Avec précaution, Near tendit la main par-dessus les livres et attrapa une mèche de cheveux jaunes qui était tombée sur le visage de Mello. Il l'enroula vaguement autour d'un doigt, comme il le faisait souvent avec sa propre chevelure, avant de la ranger doucement derrière une oreille. Stupide Mello.

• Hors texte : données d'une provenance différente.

(** X14. A template that does not format stops the constructor before
    any login.  After brace-free text and placeholders: a field whose name
    is an identifier other than [host] and [port] makes the constructor
    raise [KeyError] for that name; the empty field makes it raise
    [IndexError]; and a template that ends inside a field, after a brace
    and an identifier, makes it raise [ValueError].  In all three cases no
    request is issued, credentials or not, and the object is left with a
    session and without a base URI. *)
Theorem template_errors_stop_construction (server : list Exchange → Reply)
    (host : string) (port : Z) (auth : option (string * string))
    (segs : list Segment) (name : string) (σ : State) :
  Forall (λ seg, literal_ok seg = true) segs →
  plain_name name = true →
  (name ≠ "host" → name ≠ "port" → ∀ rest,
   ZeppelinClient server host port auth
     (template_of segs +:+ "{" +:+ name +:+ "}" +:+ rest) σ
   = (Raise (KeyError name), after_init σ (fresh (dom (heap σ))) None))
  ∧ (∀ rest,
     ZeppelinClient server host port auth
       (template_of segs +:+ "{}" +:+ rest) σ
     = (Raise IndexError, after_init σ (fresh (dom (heap σ))) None))
  ∧ ZeppelinClient server host port auth
      (template_of segs +:+ "{" +:+ name) σ
    = (Raise ValueError, after_init σ (fresh (dom (heap σ))) None)
  ∧ net (after_init σ (fresh (dom (heap σ))) None) = net σ
  ∧ session_of (after_init σ (fresh (dom (heap σ))) None)
      (fresh (dom (heap σ))) = Some (next_session σ)
  ∧ baseuri_of (after_init σ (fresh (dom (heap σ))) None)
      (fresh (dom (heap σ))) = None.
Proof.
  intros Hsegs Hplain.
  destruct (plain_name_chars _ Hplain) as [Hall _].
  split; [|split; [|split; [|split; [|split]]]].
  - intros Hhost Hport rest. rewrite ZeppelinClient_eq. cbv zeta.
    unfold str_format.
    rewrite (format_from_prefix _ _ _ _ Hsegs), (format_from_open _ _ _ Hplain).
    rewrite (format_from_field _ _ _ _ Hall).
    change ("" +:+ name) with name.
    by rewrite (format_field_unknown _ _ _ Hplain Hhost Hport).
  - intros rest. rewrite ZeppelinClient_eq. cbv zeta. unfold str_format.
    by rewrite (format_from_prefix _ _ _ _ Hsegs), format_from_empty_field.
  - rewrite ZeppelinClient_eq. cbv zeta. unfold str_format.
    rewrite (format_from_prefix _ _ _ _ Hsegs).
    rewrite <- (append_empty_r name) at 1.
    rewrite (format_from_open _ _ _ Hplain), append_empty_r.
    by rewrite (format_from_unclosed _ _ _ Hall).
  - reflexivity.
  - unfold session_of, after_init. cbn. by rewrite lookup_insert_eq.
  - unfold baseuri_of, after_init. cbn. by rewrite lookup_insert_eq.
Qed.
(** * Venn transaction security detector: a shallow embedding of
      [DetectionService] (modules/detection-module/service.ts)

    The TypeScript class is rendered as Rocq functions over the records the
    service declares.  Conventions used throughout:

    - a JavaScript string is a [string]: a sequence of code units below 256
      (addresses, selectors and decimal strings are ASCII);
    - an optional field [f?: T] is an [option T]; [undefined] is [None];
    - a JavaScript number that the service only ever compares with an exactly
      representable integer constant is kept as the integer it denotes
      ([Z]); [NaN] is [None];
    - [ethers.BigNumber] is [Z]; [BigNumber.from] raises on a string that is
      neither decimal nor 0x-hexadecimal, which is kept as a thrown error;
    - an object used as a dictionary is an association list in insertion
      order, enumerated the way [Object.keys] enumerates it. *)

From Stdlib Require Import String Ascii List ZArith QArith Lia Bool Arith.
From Stdlib Require Import DecimalString.
From Stdlib Require DecimalPos.
Import ListNotations.
Local Open Scope string_scope.
Local Open Scope list_scope.
Local Open Scope Z_scope.

Set Implicit Arguments.
Set Warnings "-register-all".

(** ** Thrown errors *)

Module Exn.

Inductive error : Type :=
| InvalidBigNumber (s : string)   (* ethers: "invalid BigNumber string" *)
| TypeError (what : string)       (* property read on undefined *)
| OutOfFuel.                      (* not a JavaScript outcome: the bound of a
                                     recursion of the model was used up *)

Inductive result (A : Type) : Type :=
| Ok (a : A)
| Throw (e : error).

Arguments Ok {A} a.
Arguments Throw {A} e.

Definition bind {A B} (m : result A) (k : A -> result B) : result B :=
  match m with
  | Ok a => k a
  | Throw e => Throw e
  end.

Definition ret {A} (a : A) : result A := Ok a.

Definition returns {A} (m : result A) : bool :=
  match m with Ok _ => true | Throw _ => false end.

(** [forEach] / [for ... of] with a body that may throw and that updates
    an accumulator *)
Fixpoint foldM {A S} (f : S -> A -> result S) (l : list A) (s : S) : result S :=
  match l with
  | [] => Ok s
  | a :: l' => bind (f s a) (foldM f l')
  end.

(** [Array.prototype.some] with a predicate that may throw: stops at the
    first element on which the predicate holds *)
Fixpoint someM {A} (p : A -> result bool) (l : list A) : result bool :=
  match l with
  | [] => Ok false
  | a :: l' => bind (p a) (fun b => if b then Ok true else someM p l')
  end.

(** [Array.prototype.filter] with a predicate that may throw *)
Fixpoint filterM {A} (p : A -> result bool) (l : list A) : result (list A) :=
  match l with
  | [] => Ok []
  | a :: l' =>
      bind (p a) (fun b =>
      bind (filterM p l') (fun r => Ok (if b then a :: r else r)))
  end.

End Exn.

Import Exn.

Declare Scope exn_scope.
Delimit Scope exn_scope with exn.
Notation "x <- m ;; k" := (Exn.bind m (fun x => k))
  (at level 61, m at next level, right associativity) : exn_scope.
Local Open Scope exn_scope.

(** ** JavaScript strings *)

Module JsString.

Definition code (c : ascii) : N := N_of_ascii c.

Definition in_range (lo hi : N) (c : ascii) : bool :=
  (N.leb lo (code c) && N.leb (code c) hi)%bool.

(** [String.prototype.toLowerCase] on code units below 256: A-Z and the
    Latin-1 capitals (except the multiplication sign) move up by 32 *)
Definition lower_char (c : ascii) : ascii :=
  if in_range 65 90 c then ascii_of_N (code c + 32)
  else if (in_range 192 222 c && negb (N.eqb (code c) 215))%bool
       then ascii_of_N (code c + 32)
  else c.

Fixpoint toLowerCase (s : string) : string :=
  match s with
  | EmptyString => EmptyString
  | String c s' => String (lower_char c) (toLowerCase s')
  end.

Definition startsWith (s p : string) : bool := String.prefix p s.

(** [s.includes(sub)] *)
Definition includes (s sub : string) : bool :=
  match String.index 0 sub s with
  | Some _ => true
  | None => false
  end.

(** [s.substring(0, n)] *)
Definition substring0 (n : nat) (s : string) : string := String.substring 0 n s.

Fixpoint drop (n : nat) (s : string) : string :=
  match n, s with
  | O, _ => s
  | S n', String _ s' => drop n' s'
  | S _, EmptyString => EmptyString
  end.

(** [s.replace(pat, '')] with a string pattern: the first occurrence only,
    wherever it is *)
Fixpoint remove_first (pat s : string) : string :=
  if String.prefix pat s then drop (String.length pat) s
  else match s with
       | EmptyString => EmptyString
       | String c s' => String c (remove_first pat s')
       end.

(** a string in a boolean position: empty is falsy *)
Definition truthy (s : string) : bool :=
  match s with EmptyString => false | _ => true end.

Definition opt_truthy (o : option string) : bool :=
  match o with Some s => truthy s | None => false end.

(** [o?.startsWith(p)] in a boolean position *)
Definition opt_startsWith (o : option string) (p : string) : bool :=
  match o with Some s => startsWith s p | None => false end.

(** [o?.includes(p)] in a boolean position *)
Definition opt_includes (o : option string) (p : string) : bool :=
  match o with Some s => includes s p | None => false end.

(** [o || d] *)
Definition or_default (o : option string) (d : string) : string :=
  match o with
  | Some s => if truthy s then s else d
  | None => d
  end.

(** [o?.substring(0, 10) || ''] *)
Definition opt_selector (o : option string) : string :=
  match o with Some s => substring0 10 s | None => "" end.

Definition chars (s : string) : list ascii := list_ascii_of_string s.

(** [a === b] on optional strings *)
Definition opt_eqb (a b : option string) : bool :=
  match a, b with
  | Some x, Some y => String.eqb x y
  | None, None => true
  | _, _ => false
  end.

Definition mem (s : string) (l : list string) : bool :=
  existsb (String.eqb s) l.

End JsString.

(** ** JavaScript numbers read from strings *)

Module JsNumber.

Import JsString.

Definition is_space (c : ascii) : bool :=
  let n := code c in
  (in_range 9 13 c || N.eqb n 32 || N.eqb n 160)%bool.

Fixpoint skip_space (s : string) : string :=
  match s with
  | String c s' => if is_space c then skip_space s' else s
  | EmptyString => EmptyString
  end.

(** value of a digit in the given radix, if it is one *)
Definition digit (radix : Z) (c : ascii) : option Z :=
  let n := Z.of_N (code c) in
  let v :=
    if in_range 48 57 c then Some (n - 48)
    else if in_range 97 122 c then Some (n - 87)
    else if in_range 65 90 c then Some (n - 55)
    else None in
  match v with
  | Some d => if d <? radix then Some d else None
  | None => None
  end.

(** longest prefix of digits: the accumulated value, or [None] when there
    is no digit at all *)
Fixpoint digits (radix : Z) (acc : option Z) (s : string) : option Z :=
  match s with
  | EmptyString => acc
  | String c s' =>
      match digit radix c with
      | Some d =>
          digits radix (Some (match acc with Some a => a * radix + d | None => d end)) s'
      | None => acc
      end
  end.

Definition strip_sign (s : string) : bool * string :=
  match s with
  | String "-" s' => (true, s')
  | String "+" s' => (false, s')
  | _ => (false, s)
  end.

Definition has_0x (s : string) : bool :=
  (String.prefix "0x" s || String.prefix "0X" s)%bool.

Definition signed (neg : bool) (v : option Z) : option Z :=
  match v with
  | Some z => Some (if neg then - z else z)
  | None => None
  end.

(** [parseInt(s, 16)]: [None] is NaN *)
Definition parseInt16 (s : string) : option Z :=
  let '(neg, r) := strip_sign (skip_space s) in
  let r := if has_0x r then drop 2 r else r in
  signed neg (digits 16 None r).

(** [parseInt(s)]: radix 10 unless the string carries a 0x prefix *)
Definition parseInt (s : string) : option Z :=
  let '(neg, r) := strip_sign (skip_space s) in
  if has_0x r then signed neg (digits 16 None (drop 2 r))
  else signed neg (digits 10 None r).

(** [a || b] on numbers: NaN and 0 are falsy *)
Definition num_or (a b : option Z) : option Z :=
  match a with
  | Some 0 | None => b
  | Some _ => a
  end.

(** [a > k] and [a < k] against a constant: false on NaN *)
Definition gt (a : option Z) (k : Z) : bool :=
  match a with Some z => k <? z | None => false end.

Definition lt (a : option Z) (k : Z) : bool :=
  match a with Some z => z <? k | None => false end.

(** a number in a boolean position *)
Definition truthy (a : option Z) : bool :=
  match a with Some 0 | None => false | Some _ => true end.

End JsNumber.

(** ** ethers.BigNumber *)

Module BigNumber.

Import JsString.

Fixpoint all_digits (radix : Z) (s : string) : bool :=
  match s with
  | EmptyString => true
  | String c s' =>
      match JsNumber.digit radix c with
      | Some _ => all_digits radix s'
      | None => false
      end
  end.

Definition value_of (radix : Z) (s : string) : Z :=
  match JsNumber.digits radix None s with Some z => z | None => 0 end.

Definition unsigned_from (s : string) : option Z :=
  if (JsNumber.has_0x s && truthy (drop 2 s) && all_digits 16 (drop 2 s))%bool
  then Some (value_of 16 (drop 2 s))
  else if (truthy s && all_digits 10 s)%bool then Some (value_of 10 s)
  else None.

(** [ethers.BigNumber.from(s)] for a string argument (ethers v5): accepts
    /^-?0x[0-9a-f]+$/i and /^-?[0-9]+$/, raises on anything else *)
Definition from (s : string) : result Z :=
  let '(neg, r) :=
    match s with
    | String "-" s' => (true, s')
    | _ => (false, s)
    end in
  match unsigned_from r with
  | Some z => Ok (if neg then - z else z)
  | None => Throw (InvalidBigNumber s)
  end.

(** [ethers.utils.parseEther(n)] for a whole number of ether *)
Definition parseEther (n : Z) : Z := n * 10 ^ 18.

(** [a.mul(n).div(d)]: bn.js division truncates towards zero *)
Definition mul_div (a n d : Z) : Z := Z.quot (a * n) d.
(** X6.  Every issue carries the index of a sentence of the text,
    counted from 1, and its extract is that sentence. *)
Theorem issue_points_to_its_sentence (text : string) (i : issue) :
  In i (snd (analyse_text text)) ->
  1 <= sentence_index i <= List.length (fst (analyse_text text)) /\
  nth_error (fst (analyse_text text)) (sentence_index i - 1) = Some (extract i).
Proof.
  rewrite analyse_text_unfold. simpl. intros H.
  apply in_app_or in H as [H|H].
  - apply sentence_part_fields in H as (s & Hin & <- & _).
    apply enumerate_nth in Hin as [Hle Hn].
    pose proof (proj1 (nth_error_Some _ _) ltac:(rewrite Hn; discriminate)).
    repeat split; [lia | lia | exact Hn].
  - rewrite repeated_loop_filter in H.
    apply in_map_iff in H as ([k st] & <- & Hin).
    apply filter_In in Hin as [Hin _].
    apply enumerate_nth in Hin as [Hle Hn]. simpl.
    pose proof (proj1 (nth_error_Some _ _) ltac:(rewrite Hn; discriminate)) as Hk.
    rewrite recorded_starts_length in Hk.
    repeat split; [lia | lia |].
    apply nth_error_nth'. lia.
Qed.

Lemma issue_points_to_its_sentence_witness :
  nth_error (fst (analyse_text "We can't go. It is far."))
    (sentence_index (short_issue 1 3 "We can't go.") - 1) =
  Some "We can't go.".
Proof.
  apply (issue_points_to_its_sentence "We can't go. It is far."
           (short_issue 1 3 "We can't go.")).
  vm_compute. left. reflexivity.
Defined.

Near se détourna du blond assoupi et parcourut la pièce du regard, considérant ses options. Se décidant, il parcourut la pièce aussi silencieusement que ses pieds en chaussettes le lui permettaient, rassemblant ses jouets personnels pour retourner dans sa chambre. Le reste pouvait attendre plus tard, lorsque Mello se serait réveillé et serait reparti, comme le pouvait la tâche de ranger tous les livres dans leurs étagères.
Avant de partir, Near laissa l'un de ses propres robots à côté du Mello endormi. Il doutait que Mello l'abîme, et il sentait qu'un signe de gratitude était dû pour ce paisible après-midi. Légèrement déroutant, mais paisible.
Lorsque Mello se réveillerait, il trouverait un robot rouge et blanc surmonté d'un dôme en train de le surveiller.
A noter que l'autrice avait initialement prévu de faire de ce chapitre un OS.